Provided data:

(* ===== verification/MallocSpec.v ===== *)
(** The allocator as its clients see it: live blocks never meet, whatever the history. *)
From Stdlib Require Import ZArith Lia.
From stdpp Require Import base tactics numbers list list_numbers option fin_maps gmap.
From S2P Require Import Prelude Outcome Runs MheapConsts PallocBits PageAlloc PageAllocTree PageAllocSpec Heap SizeClasses Span SpanSpec MCentral MCentralLists MCentralSpec MCentralOps Malloc.
Open Scope Z_scope.

(** ** Extents of owners *)

(** The bytes of an owner: its first address and its length. *)
Definition extent (m : MCentral) (p : PageAlloc) (o : owner) : Z * Z :=
  match o with
  | Small i slot => (slot_addr (span_at m i) slot, elemsize (span_at m i))
  | Big P n => (arena_base p + P * 8192, n * 8192)
  end.

Definition apart (e1 e2 : Z * Z) : Prop := e1.1 + e1.2 <= e2.1 \/ e2.1 + e2.2 <= e1.1.

(** The pages of an owner. *)
Lemma extent_pages m h p F os o : gcore m h p F os -> o ∈ os ->
  exists P n, 0 <= P /\ 1 <= n /\ P + n <= end_chunk p * 512 /\
    arena_base p + P * 8192 <= (extent m p o).1 /\ (extent m p o).1 + (extent m p o).2 <= arena_base p + (P + n) * 8192 /\ 8 <= (extent m p o).2 /\
    forall k, P <= k < P + n -> match o with Small i _ => page_to_span m !! k = Some i | Big _ _ => forall i, i <> 0 -> page_to_span m !! k <> Some i end.
Proof.
  intros Hg Ho. destruct o as [i slot|P n].
  - pose proof (gc_owner _ _ _ _ _ Hg _ _ Ho) as Hi. pose proof (gc_span _ _ _ _ _ Hg i Hi) as So. pose proof (so_elem _ _ _ So) as He.
    destruct (slot_addr_ok m h p F os i slot Hg Hi) as (Ea & _ & Hr & _); [apply (sp_live _ _ (so_inv _ _ _ So)); by apply slots_elem|].
    pose proof (so_pages _ _ _ So) as Hpg. pose proof (so_npages _ _ _ So) as Hnp. destruct (active_range _ _ _ _ _ _ Hg Hi) as [_ Hi0].
    assert (0 <= slot * elemsize (span_at m i)) as H0 by (apply slots_elem in Ho; apply (sp_live _ _ (so_inv _ _ _ So)) in Ho; nia).
    exists (pg p (span_at m i)), (npages (span_at m i)). cbn [extent fst snd]. split_and!; try lia. intros k Hk. by apply (gc_pages _ _ _ _ _ Hg k i Hi0).
  - destruct (gc_big _ _ _ _ _ Hg P n Ho) as (H1 & H2 & H3 & H4). exists P, n. cbn [extent fst snd]. split_and!; try lia. intros k Hk. by apply H4.
Qed.

Lemma extents_apart m h p F os o o' : gcore m h p F os -> o ∈ os -> o' ∈ os -> o <> o' -> apart (extent m p o) (extent m p o').
Proof.
  intros Hg Ho Ho' Hne. assert (forall i slot slot', o = Small i slot -> o' = Small i slot' -> apart (extent m p o) (extent m p o')) as Hsame.
  { intros i slot slot' -> ->. pose proof (gc_owner _ _ _ _ _ Hg _ _ Ho) as Hi. pose proof (gc_span _ _ _ _ _ Hg i Hi) as So. pose proof (so_elem _ _ _ So) as He.
    apply slots_elem in Ho, Ho'. destruct (slot_addr_ok m h p F os i slot Hg Hi (sp_live _ _ (so_inv _ _ _ So) _ Ho)) as (E1 & _).
    destruct (slot_addr_ok m h p F os i slot' Hg Hi (sp_live _ _ (so_inv _ _ _ So) _ Ho')) as (E2 & _). unfold apart. cbn [extent fst snd]. rewrite E1, E2.
    assert (slot <> slot') by congruence. destruct (decide (slot < slot')); [left|right]; nia. }
  assert (forall P n P' n', o = Big P n -> o' = Big P' n' -> apart (extent m p o) (extent m p o')) as Hbig.
  { intros P n P' n' -> ->. unfold apart. cbn [extent fst snd]. destruct (gc_bigs _ _ _ _ _ Hg P n P' n' Ho Ho' Hne); [left|right]; lia. }
  destruct (extent_pages _ _ _ _ _ _ Hg Ho) as (P & n & HP & Hn & He & H1 & H2 & H3 & Hk), (extent_pages _ _ _ _ _ _ Hg Ho') as (P' & n' & HP' & Hn' & He' & H1' & H2' & H3' & Hk').
  destruct (decide (P + n <= P')); [left; lia|]. destruct (decide (P' + n' <= P)); [right; lia|].
  specialize (Hk (Z.max P P') ltac:(lia)). specialize (Hk' (Z.max P P') ltac:(lia)).
  destruct o as [i slot|], o' as [i' slot'|]; [|exfalso..|]; [|eapply Hk'; [|exact Hk]|eapply Hk; [|exact Hk']|by eapply Hbig].
  - rewrite Hk in Hk'. injection Hk' as <-. by eapply Hsame.
  - by destruct (active_range _ _ _ _ _ _ Hg (gc_owner _ _ _ _ _ Hg _ _ Ho)).
  - by destruct (active_range _ _ _ _ _ _ Hg (gc_owner _ _ _ _ _ Hg _ _ Ho')).
Qed.

(** ** Blocks *)

(** What a client holds: a pointer and the layout it asked for. *)
Record block := mkBlock { b_ptr : Z; b_size : Z; b_align : Z }.

Definition block_of (m : MCentral) (p : PageAlloc) (b : block) (o : owner) : Prop :=
  b_ptr b = (extent m p o).1 /\ b_size b <= (extent m p o).2 /\
  match o with
  | Small i slot => b_size b <= LARGE_THRESHOLD /\ (b_align b <= 128 -> b_ptr b mod b_align b = 0)
  | Big P n => n = pages_for (Z.max (b_size b) (b_align b))
  end.

Lemma block_evolves m m' p p' os x d b o : evolves m m' p p' os x d -> o ∈ os -> block_of m p b o -> block_of m' p' b o.
Proof.
  intros Ev Ho. unfold block_of. assert (extent m' p' o = extent m p o) as ->; [|done]. destruct o as [i slot|P n]; cbn [extent].
  - pose proof (ev_shape _ _ _ _ _ _ _ Ev i slot Ho) as Hs. rewrite (slot_addr_shape _ _ _ Hs). unfold shape in Hs. congruence.
  - by rewrite (ev_base _ _ _ _ _ _ _ Ev).
Qed.

Lemma blocks_evolve m m' p p' os x d live : evolves m m' p p' os x d -> Forall2 (block_of m p) live os -> Forall2 (block_of m' p') live os.
Proof.
  intros Ev H. apply Forall2_same_length_lookup in H as [Hl H]. apply Forall2_same_length_lookup. split; [done|]. intros i b o Hb Ho.
  eapply block_evolves; [exact Ev|by eapply list_elem_of_lookup_2|by eapply H].
Qed.

(** ** The caches of the Ps *)

Definition entry (l : list (list Z)) (P : nat) (class : Z) : option Z := cache ← l !! P; idx cache class.

(** The spans in the caches are exactly the cached ones, each in one place, under its class. *)
Record caches_ok (m : MCentral) (l : list (list Z)) : Prop := {
  ca_len : forall P cache, l !! P = Some cache -> zlen cache = NUM_SIZE_CLASSES;
  ca_held : forall P c i, entry l P c = Some i -> i <> 0 -> 1 <= i /\ cached (span_at m i) = true /\ sizeclass (span_at m i) = c;
  ca_once : forall P P' c c' i, entry l P c = Some i -> entry l P' c' = Some i -> i <> 0 -> P = P' /\ c = c';
  ca_all : forall i, 1 <= i -> cached (span_at m i) = true -> exists P c, entry l P c = Some i
}.

Record malloc_inv (st : Malloc) (p : PageAlloc) (os : list owner) : Prop := {
  mi_central : ginv (central st) p os;
  mi_ready : MCENTRAL_READY st = true;
  mi_caches : caches_ok (mc (central st)) (mcaches st)
}.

Work order:
Only the lines from the beginning of the material through the line with "(** The bytes" should appear in the answer, each copied exactly.

Solution to the problem:
(* ===== verification/MallocSpec.v ===== *)
(** The allocator as its clients see it: live blocks never meet, whatever the history. *)
From Stdlib Require Import ZArith Lia.
From stdpp Require Import base tactics numbers list list_numbers option fin_maps gmap.
From S2P Require Import Prelude Outcome Runs MheapConsts PallocBits PageAlloc PageAllocTree PageAllocSpec Heap SizeClasses Span SpanSpec MCentral MCentralLists MCentralSpec MCentralOps Malloc.
Open Scope Z_scope.

(** ** Extents of owners *)

(** The bytes of an owner: its first address and its length. *)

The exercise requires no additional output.